SELECT DATE_TRUNC('month', data_pedido) AS mes, canal, SUM(valor_pedido) AS receita FROM pedidos GROUP BY ROLLUP (DATE_TRUNC('month', data_pedido), canal) ORDER BY mes, canal;O resultado inclui linhas onde canal é nulo (subtotal do mês) e linhas onde mes e canal são nulos (total geral). Em relatórios, isso pode economizar consultas separadas, mas exige cuidado na apresentação (por exemplo, substituir nulos por rótulos no consumo do relatório).
Cortes dinâmicos por percentil (quando “acima de X” não é estável)
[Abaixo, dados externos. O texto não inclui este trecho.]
Lemma update_run_at (l : nat) (w : World) (c : nat) (lg : list (string * string * string)) :
  at_obj key l w c lg ->
  exists b w', update_run D E l w = (Ok b, w')
    /\ heap w' l = heap w l /\ at_obj key l w' c lg.
Proof.
  intros Hat. destruct (update_run_spec l w) as (b & w' & Hr & Hk & Hs).
  exists b, w'. split; [exact Hr|].
  rewrite <- (app_nil_r lg). eapply keeps_at; eauto.
  rewrite Hs, app_nil_r. reflexivity.
Qed.

Lemma save_artifact_at (run_id artifact_type content : string) (l : nat) (w : World)
    (c : nat) (lg : list (string * string * string)) :
  at_obj key l w c lg ->
  exists b w', save_artifact D E run_id artifact_type content w = (Ok b, w')
    /\ heap w' l = heap w l
    /\ at_obj key l w' c (lg ++ [(run_id, artifact_type, content)]).
Proof.
  intros Hat.
  destruct (save_artifact_spec l run_id artifact_type content w)
    as (b & w' & Hr & Hk & Hs).
  exists b, w'. split; [exact Hr|]. eapply keeps_at; eauto.
Qed.

Lemma _generate_pdf_at (run : nat) (prd_content : string) (l : nat) (w : World)
    (c : nat) (lg : list (string * string * string)) :
  at_obj key l w c lg ->
  exists w', _generate_pdf E run prd_content w = (Ok tt, w')
    /\ heap w' l = heap w l /\ at_obj key l w' c lg.
Proof.
  intros Hat. unfold _generate_pdf, try_except.
  rewrite (bind_ok (get_obj run) _ w _ _ eq_refl).
  destruct (String.eqb (Run.get_artifact_path (heap w run) "prd_pdf") EmptyString).
  { exists w. split; [reflexivity|]. split; [reflexivity | exact Hat]. }
  destruct (generate_from_markdown_spec l prd_content
              (Run.get_artifact_path (heap w run) "prd_pdf") w)
    as (b & w' & Hr & Hk & Hs).
  rewrite (bind_ok _ _ _ _ _ Hr).
  exists w'. split; [reflexivity|].
  rewrite <- (app_nil_r lg). eapply keeps_at; [exact Hat|exact Hk|].
  rewrite Hs, app_nil_r. reflexivity.
Qed.

(** ** Methods of [Run] *)

Lemma add_message_spec (l : nat) (role : AgentRole) (content : string) (step : Z)
    (md : option (list (string * JSON))) (w : World) :
  exists m w', add_message E l role content step md w = (Ok m, w')
    /\ Message.role m = role /\ Message.content m = content /\ Message.step m = step
    /\ appended m (heap w l) (heap w' l)
    /\ (forall l', l' <> l -> heap w' l' = heap w l')
    /\ next_ref w' = next_ref w /\ llm_calls w' = llm_calls w /\ saved w' = saved w
    /\ _runs_cache w' = _runs_cache w.
Proof.
  unfold add_message. unfold_monad.
  eexists _, _. split; [reflexivity|]. cbn.
  rewrite Nat.eqb_refl. repeat split.
  - eexists. reflexivity.
  - intros l' Hl'. destruct (Nat.eqb_spec l' l); [contradiction | reflexivity].
Qed.

Lemma update_status_spec (l : nat) (status : RunStatus) (w : World) :
  exists w', update_status E l status w = (Ok tt, w')
    /\ heap w' l =
       (if decide (status = COMPLETED)
        then Run.set_completed_at (Some (utcnow_at E (S (clock_reads w))))
        else fun r => r)
         (Run.set_updated_at (utcnow_at E (clock_reads w))
            (Run.set_status status (heap w l)))
    /\ (forall l', l' <> l -> heap w' l' = heap w l')
    /\ next_ref w' = next_ref w /\ llm_calls w' = llm_calls w /\ saved w' = saved w
    /\ _runs_cache w' = _runs_cache w.
Proof.
  unfold update_status.
  destruct (decide (status = COMPLETED)) as [Hs|Hs]; unfold_monad.
  - eexists. split; [reflexivity|]. cbn. rewrite Nat.eqb_refl. repeat split.
    intros l' Hl'. destruct (Nat.eqb_spec l' l); [contradiction | reflexivity].
  - eexists. split; [reflexivity|]. cbn. rewrite Nat.eqb_refl. repeat split.
    intros l' Hl'. destruct (Nat.eqb_spec l' l); [contradiction | reflexivity].
Qed.

Lemma add_message_at (l : nat) (role : AgentRole) (content : string) (step : Z)
    (md : option (list (string * JSON))) (w : World) (c : nat)
    (lg : list (string * string * string)) :
  at_obj key l w c lg ->
  exists m w', add_message E l role content step md w = (Ok m, w')
    /\ Message.role m = role /\ Message.content m = content /\ Message.step m = step
    /\ appended m (heap w l) (heap w' l)
    /\ at_obj key l w' c lg.
Proof.
  intros (Hl & Hc & Hs & Hk).
  destruct (add_message_spec l role content step md w)
    as (m & w' & Hr & H1 & H2 & H3 & H4 & _ & Hn & Hc' & Hs' & Hk').
  exists m, w'. unfold at_obj. repeat split; try assumption; congruence.
Qed.

Lemma update_status_at (l : nat) (status : RunStatus) (w : World) (c : nat)
    (lg : list (string * string * string)) :
  at_obj key l w c lg ->
  exists w', update_status E l status w = (Ok tt, w')
    /\ Run.status (heap w' l) = status
    /\ Run.messages (heap w' l) = Run.messages (heap w l)
    /\ Run.id (heap w' l) = Run.id (heap w l)
    /\ Run.idea (heap w' l) = Run.idea (heap w l)
    /\ at_obj key l w' c lg.
Proof.
  intros (Hl & Hc & Hs & Hk).
  destruct (update_status_spec l status w)
    as (w' & Hr & Hh & _ & Hn & Hc' & Hs' & Hk').
  exists w'. unfold at_obj. rewrite Hh.
  destruct (decide (status = COMPLETED)); cbn;
    repeat split; try reflexivity; congruence.
Qed.

Section Stages.

Context (self : Orchestrator).

Lemma llm_generate_ok (prompt agent_name response : string) (l : nat) (w : World)
    (c : nat) (lg : list (string * string * string)) :
  at_obj key l w c lg ->
  LLMClient.generate (llm_client self) c prompt agent_name = Ok response ->
  exists w', llm_generate self prompt agent_name w = (Ok response, w')
    /\ heap w' l = heap w l /\ at_obj key l w' (S c) lg.
Proof.
  intros (Hl & Hc & Hs & Hk) Hg. unfold llm_generate.
  rewrite (bind_ok tick_llm _ w _ _ eq_refl). cbn [fst snd]. rewrite Hc, Hg.
  eexists. split; [reflexivity|]. unfold at_obj. cbn. auto.
Qed.

Lemma llm_generate_raise (prompt agent_name : string) (e : Exception) (l : nat)
    (w : World) (c : nat) (lg : list (string * string * string)) :
  at_obj key l w c lg ->
  LLMClient.generate (llm_client self) c prompt agent_name = Raise e ->
  exists w', llm_generate self prompt agent_name w = (Raise e, w')
    /\ heap w' l = heap w l /\ at_obj key l w' (S c) lg.
Proof.
  intros (Hl & Hc & Hs & Hk) Hg. unfold llm_generate.
  rewrite (bind_ok tick_llm _ w _ _ eq_refl). cbn [fst snd]. rewrite Hc, Hg.
  eexists. split; [reflexivity|]. unfold at_obj. cbn. auto.
Qed.

(** One stage: read the run, generate, append the message, then the
    stage's own steps, then persist. *)
Ltac stage_generate Hat Hgen agent l w c lg resp w1 Hh1 Hat1 :=
  rewrite (bind_ok (get_obj l) _ w _ _ eq_refl);
  match goal with
  | |- context [llm_generate self ?p agent] =>
      let Hresp := fresh "Hresp" in
      let H1 := fresh "H1" in
      destruct (Hgen p agent) as [resp Hresp];
      destruct (llm_generate_ok p agent resp l w c lg Hat Hresp)
        as (w1 & H1 & Hh1 & Hat1);
      rewrite (bind_ok _ _ _ _ _ H1)
  end.

Ltac stage_append Hat1 role step m w2 Hrole Hcontent Hstep Happ Hat2 :=
  match goal with
  | |- context [add_message E ?l role ?resp step ?md] =>
      let H2 := fresh "H2" in
      destruct (add_message_at l role resp step md _ _ _ Hat1)
        as (m & w2 & H2 & Hrole & Hcontent & Hstep & Happ & Hat2);
      rewrite (bind_ok _ _ _ _ _ H2)
  end.

Ltac stage_persist Hat2 l w3 Hh3 Hat3 :=
  let b := fresh "b" in
  let H3 := fresh "H3" in
  destruct (update_run_at l _ _ _ Hat2) as (b & w3 & H3 & Hh3 & Hat3);
  rewrite (bind_ok _ _ _ _ _ H3).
Em alguns cenários, um corte fixo (por exemplo, receita > 50.000) não funciona bem porque o volume varia ao longo do tempo. Uma alternativa é cortar por percentil: “top 10% dos segmentos”. Isso normalmente envolve calcular a métrica por grupo e depois aplicar uma função de janela como NTILE. Exemplo: separar categorias em decis (10 grupos) por receita e manter apenas o decil 1 (top 10%).
SELECT * FROM ( SELECT categoria, receita, NTILE(10) OVER (ORDER BY receita DESC) AS decil FROM ( SELECT p.categoria AS categoria, SUM(i.valor_total) AS receita FROM itens_pedido i JOIN produtos p ON p.produto_id = i.produto_id GROUP BY p.categoria ) a) b WHERE b.decil = 1;Esse padrão é útil quando você quer um relatório sempre “do mesmo tamanho” e comparável mês a mês, mesmo com variações de escala.